Will you transcribe the entries that follow, exactly and in full?
========
(* ===== verification/Router.v ===== *)
(** * The router ([main.rs: main])

    Every request passes the admission, which hands the routes of the API their
    request: the path, and for a [POST] the body with its command attached.
    Pages of fixed text are left out, and so are methods other than [GET] and
    [POST]; a route that is not there is answered by an empty 404. *)
From S2P Require Import Prelude Text Json Session Tools Checkpoint Store Http Config Startup Requests Commit Load Handlers Pages Run Server Stream Listings.
Local Open Scope string_scope.
Local Open Scope Z_scope.

Section router.
Context `{P : Platform} `{B : Backend} `{F : Files} `{Sr : Serde} `{Sc : Schedule} {X : Type} `{HX : Host X}.
Variable text : db_error -> string.
Variable build_client : Config -> result string unit.
Variable env : string -> option string.
Variable root : string.
Variable root_entries : option (list DirEntry).
Variable utf8_error : string -> string.
Variable timestamp_cast : string -> string.
Variable clock_cast : Z -> string.
Variable execution_json : string -> string -> ExecutionRow -> value.
Variable run_json : string -> string -> RunRow -> value.
Variable archived_at : ArchiveRow -> string.
(** how many batches a replayed stream is followed for *)
Variable patience : nat.

Definition no_route : Response := {| response_code := 404; response_headers := []; response_payload := NoBody |}.
Definition post_session (raw kind : string) (q : value) : H X Response :=
  if String.eqb kind "messages" then message text raw q
  else if String.eqb kind "run" then run_handler text build_client raw q
  else if String.eqb kind "resume" then resume text build_client raw q
  else if String.eqb kind "cancel" then cancel_session text raw q
  else mret no_route.
Definition post_route (route : string) (q : value) : H X Response :=
  match split_on (String.eqb "/") route with
  | ["" ; kind] => if String.eqb kind "sessions" then create text env root q else mret no_route
  | ["" ; kind; raw; action_] => if String.eqb kind "sessions" then post_session raw action_ q else mret no_route
  | ["" ; kind; raw; action_; how] =>
      if String.eqb kind "sessions" && String.eqb action_ "run" && String.eqb how "stream"
      then stream_run text build_client raw q else mret no_route
  | _ => mret no_route
  end.
Definition get_session (raw kind : string) (q : gmap string string) : H X Response :=
  if String.eqb kind "executions" then executions_handler text execution_json raw q
  else if String.eqb kind "transcript" then transcript_handler text timestamp_cast raw q
  else if String.eqb kind "events" then session_events_handler text clock_cast raw q
  else if String.eqb kind "runs" then session_runs text run_json raw q
  else if String.eqb kind "archives" then session_archives text archived_at raw q
  else if String.eqb kind "retention" then session_retention_plan text raw
  else mret no_route.
Definition get_route (route : string) (q : gmap string string) : H X Response :=
  match split_on (String.eqb "/") route with
  | ["" ; kind] =>
      if String.eqb kind "configs" then configs env root root_entries
      else if String.eqb kind "health" then health env root root_entries
      else mret no_route
  | ["" ; kind; raw] =>
      if String.eqb kind "commands" then get_command text env raw
      else if String.eqb kind "sessions" then session raw
      else if String.eqb kind "runs" && String.eqb raw "abandoned" then abandoned_runs text q
      else mret no_route
  | ["" ; kind; raw; action_] => if String.eqb kind "sessions" then get_session raw action_ q else mret no_route
  | ["" ; kind; raw; action_; what] =>
      if negb (String.eqb kind "sessions") then mret no_route
      else if String.eqb action_ "diagnostics" then compaction_diagnostics text raw what q
      else if String.eqb action_ "events" && String.eqb what "stream" then replay_events patience raw q
      else mret no_route
  | _ => mret no_route
  end.
Definition route_request (q : gmap string string) (route : string) (body : option value) : H X Response :=
  match body with
  | Some v => post_route route v
  | None => get_route route q
  end.
(** A request of the API, from the admission to its response. *)
Definition serve (query_ : gmap string string) (q : Request) : H X Response :=
  admission text env root utf8_error (route_request query_) q.
End router.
========
» Problem solution:
(* ===== verification/Router.v ===== *)
(** * The router ([main.rs: main])

    Every request passes the admission, which hands the routes of the API their
    request: the path, and for a [POST] the body with its command attached.
    Pages of fixed text are left out, and so are methods other than [GET] and
    [POST]; a route that is not there is answered by an empty 404. *)
From S2P Require Import Prelude Text Json Session Tools Checkpoint Store Http Config Startup Requests Commit Load Handlers Pages Run Server Stream Listings.
Local Open Scope string_scope.
Local Open Scope Z_scope.

Section router.
Context `{P : Platform} `{B : Backend} `{F : Files} `{Sr : Serde} `{Sc : Schedule} {X : Type} `{HX : Host X}.
Variable text : db_error -> string.
Variable build_client : Config -> result string unit.
Variable env : string -> option string.
Variable root : string.
Variable root_entries : option (list DirEntry).
Variable utf8_error : string -> string.
Variable timestamp_cast : string -> string.
Variable clock_cast : Z -> string.
Variable execution_json : string -> string -> ExecutionRow -> value.
Variable run_json : string -> string -> RunRow -> value.
Variable archived_at : ArchiveRow -> string.
(** how many batches a replayed stream is followed for *)
Variable patience : nat.

Definition no_route : Response := {| response_code := 404; response_headers := []; response_payload := NoBody |}.
Definition post_session (raw kind : string) (q : value) : H X Response :=
  if String.eqb kind "messages" then message text raw q
  else if String.eqb kind "run" then run_handler text build_client raw q
  else if String.eqb kind "resume" then resume text build_client raw q
  else if String.eqb kind "cancel" then cancel_session text raw q
  else mret no_route.
Definition post_route (route : string) (q : value) : H X Response :=
  match split_on (String.eqb "/") route with
  | ["" ; kind] => if String.eqb kind "sessions" then create text env root q else mret no_route
  | ["" ; kind; raw; action_] => if String.eqb kind "sessions" then post_session raw action_ q else mret no_route
  | ["" ; kind; raw; action_; how] =>
      if String.eqb kind "sessions" && String.eqb action_ "run" && String.eqb how "stream"
      then stream_run text build_client raw q else mret no_route
  | _ => mret no_route
  end.
Definition get_session (raw kind : string) (q : gmap string string) : H X Response :=
  if String.eqb kind "executions" then executions_handler text execution_json raw q
  else if String.eqb kind "transcript" then transcript_handler text timestamp_cast raw q
  else if String.eqb kind "events" then session_events_handler text clock_cast raw q
  else if String.eqb kind "runs" then session_runs text run_json raw q
  else if String.eqb kind "archives" then session_archives text archived_at raw q
  else if String.eqb kind "retention" then session_retention_plan text raw
  else mret no_route.
Definition get_route (route : string) (q : gmap string string) : H X Response :=
  match split_on (String.eqb "/") route with
  | ["" ; kind] =>
      if String.eqb kind "configs" then configs env root root_entries
      else if String.eqb kind "health" then health env root root_entries
      else mret no_route
  | ["" ; kind; raw] =>
      if String.eqb kind "commands" then get_command text env raw
      else if String.eqb kind "sessions" then session raw
      else if String.eqb kind "runs" && String.eqb raw "abandoned" then abandoned_runs text q
      else mret no_route
  | ["" ; kind; raw; action_] => if String.eqb kind "sessions" then get_session raw action_ q else mret no_route
  | ["" ; kind; raw; action_; what] =>
      if negb (String.eqb kind "sessions") then mret no_route
      else if String.eqb action_ "diagnostics" then compaction_diagnostics text raw what q
      else if String.eqb action_ "events" && String.eqb what "stream" then replay_events patience raw q
      else mret no_route
  | _ => mret no_route
  end.
Definition route_request (q : gmap string string) (route : string) (body : option value) : H X Response :=
  match body with
  | Some v => post_route route v
  | None => get_route route q
  end.
(** A request of the API, from the admission to its response. *)
Definition serve (query_ : gmap string string) (q : Request) : H X Response :=
  admission text env root utf8_error (route_request query_) q.
End router.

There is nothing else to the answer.